I think that for the other optimisations to work, and for the wheel to be in synch with the underlying bytes, we have to use a compacted data structure - one that contains only the 8 values in the wheel that form the prime candidates on each rotation (ie the spokes of the wheel).

Soronson in this paper: https://www.researchgate.net/publication/2274357_Trading_Time_for_Space_in_Prime_Number_Sieves has some very lucid descriptions of the various sieves and how to index a compacted sieve (see "reducing space with a wheel" in the above ref). Note that this is normally much slower than a straight SoE as the inner loop become much more complex. However, once the small and medium prime optimisations I listed above are applied they are all effectively the same complexity, and now just differ in how far they skip forward with each loop / wheel turn.

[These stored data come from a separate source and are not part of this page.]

(** No epoch at all. *)
Definition demo_config_no_epochs : Config :=
  with_epoch_limits demo_config 0 0.

(** * Properties *)

(** ** Outcomes and tensors *)

Lemma rbind_ok : forall (A B : Type) (r : result A) (k : A -> result B) b,
  rbind r k = Ok b -> exists a, r = Ok a /\ k a = Ok b.
Proof.
  intros A B [a | e] k b Hr; simpl in Hr.
  - exists a. split; [reflexivity | exact Hr].
  - discriminate Hr.
Qed.

Lemma broadcast2_same_length : forall f a b,
  length a = length b -> broadcast2 f a b = Ok (map2 f a b).
Proof.
  intros f a b Hlen. unfold broadcast2.
  rewrite Hlen, Nat.eqb_refl. reflexivity.
Qed.

Lemma nth_error_map2 : forall f a b i,
  nth_error (map2 f a b) i =
  match nth_error a i, nth_error b i with
  | Some x, Some y => Some (f x y)
  | _, _ => None
  end.
Proof.
  intros f a. induction a as [| x a IH]; intros [| y b] [| i]; simpl;
    try reflexivity.
  - destruct (nth_error a i); reflexivity.
  - apply IH.
Qed.

Lemma nth_error_zeros : forall n i,
  (i < n)%nat -> nth_error (zeros n) i = Some 0.
Proof.
  intros n i Hi. unfold zeros. rewrite nth_error_repeat by exact Hi.
  reflexivity.
Qed.

Lemma length_zeros : forall n, length (zeros n) = n.
Proof. intros n. apply repeat_length. Qed.

Lemma clamp_compat : forall lo hi x y, x == y -> clamp lo hi x == clamp lo hi y.
Proof.
  intros lo hi x y Hxy. unfold clamp. rewrite Hxy. reflexivity.
Qed.

Lemma clamp_target_compat : forall cfg x y,
  x == y -> clamp_target cfg x == clamp_target cfg y.
Proof.
  intros cfg x y Hxy. unfold clamp_target.
  destruct (clamp_Qc cfg) as [[lo hi] |]; [apply clamp_compat |]; exact Hxy.
Qed.

(** What [bellman_targets] puts at each position, for columns of one
    length. *)
Lemma bellman_targets_nth : forall cfg rewards costs next_rewards next_costs,
  length rewards = length next_rewards ->
  length costs = length next_costs ->
  exists target_r target_c,
    bellman_targets cfg rewards costs next_rewards next_costs
    = Ok (target_r, target_c) /\
    (forall i,
        nth_error target_r i =
        match nth_error rewards i, nth_error next_rewards i with
        | Some r, Some x => Some (r + gamma cfg * x)
        | _, _ => None
        end) /\
    (forall i,
        nth_error target_c i =
        match nth_error costs i, nth_error next_costs i with
        | Some c, Some y => Some (clamp_target cfg (c + gamma_c cfg * y))
        | _, _ => None
        end).
Proof.
  intros cfg rewards costs nr nc Hr Hc.
  unfold bellman_targets, tensor_add, tensor_scale.
  rewrite !broadcast2_same_length by (rewrite length_map; assumption).
  simpl. unfold clamp_target.
  destruct (clamp_Qc cfg) as [[lo hi] |]; do 2 eexists;
    (split; [reflexivity | split; intros i]).
  - rewrite nth_error_map2, nth_error_map.
    destruct (nth_error rewards i), (nth_error nr i); reflexivity.
  - rewrite nth_error_map, nth_error_map2, nth_error_map.
    destruct (nth_error costs i), (nth_error nc i); reflexivity.
  - rewrite nth_error_map2, nth_error_map.
    destruct (nth_error rewards i), (nth_error nr i); reflexivity.
  - rewrite nth_error_map2, nth_error_map.
    destruct (nth_error costs i), (nth_error nc i); reflexivity.
Qed.

Lemma firstn_plus : forall (A : Type) (a b : nat) (l : list A),
  firstn (a + b) l = firstn a l ++ firstn b (skipn a l).
Proof.
  intros A a. induction a as [| a IH]; intros b l; simpl.
  - reflexivity.
  - destruct l as [| x l]; simpl.
    + rewrite firstn_nil. reflexivity.
    + rewrite IH. reflexivity.
Qed.

(** Consecutive slices whose bounds are the running sums of [sizes] tile a
    prefix of the batch. *)
Lemma concat_slices : forall (A : Type) (sizes : list nat) (sb : list A),
  concat (map (fun minibatch =>
                 slice (sum (firstn minibatch sizes))
                       (sum (firstn (minibatch + 1) sizes)) sb)
              (seq 0 (length sizes)))
  = firstn (sum sizes) sb.
Proof.
  intros A sizes. induction sizes as [| n sizes IH]; intros sb.
  - reflexivity.
  - cbn [length seq map concat]. rewrite <- seq_shift, map_map.
    rewrite (map_ext
               (fun i => slice (sum (firstn (S i) (n :: sizes)))
                               (sum (firstn (S i + 1) (n :: sizes))) sb)
               (fun i => slice (sum (firstn i sizes))
                               (sum (firstn (i + 1) sizes)) (skipn n sb))).
    + rewrite IH. unfold slice. cbn [firstn sum Nat.add skipn].
      rewrite Nat.add_0_r, Nat.sub_0_r. cbn [sum].
      symmetry. apply firstn_plus.
    + intros i. unfold slice. cbn [firstn sum Nat.add].
      rewrite skipn_skipn. f_equal; [lia | f_equal; lia].
Qed.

Another way to look at this: my odd's only sieve is actually a wheel sieve with just one prime (2) in the wheel. So you get 16 numbers and 8 candidate primes per byte. A 2,3,5 wheel has 8 candidates per wheel turn (30), so we would normally start with all bits 1, and each byte represents the 8 possible primes in each block of 30 values of a full wheel turn. Now lets suppose you take that data structure and sieve out 7, 11 and 13 as well. Now you have a repeating bit pattern 71113 bytes long you can use to initialize the sieve, you can then start sieving at 17 rather than at 7 as you normally would.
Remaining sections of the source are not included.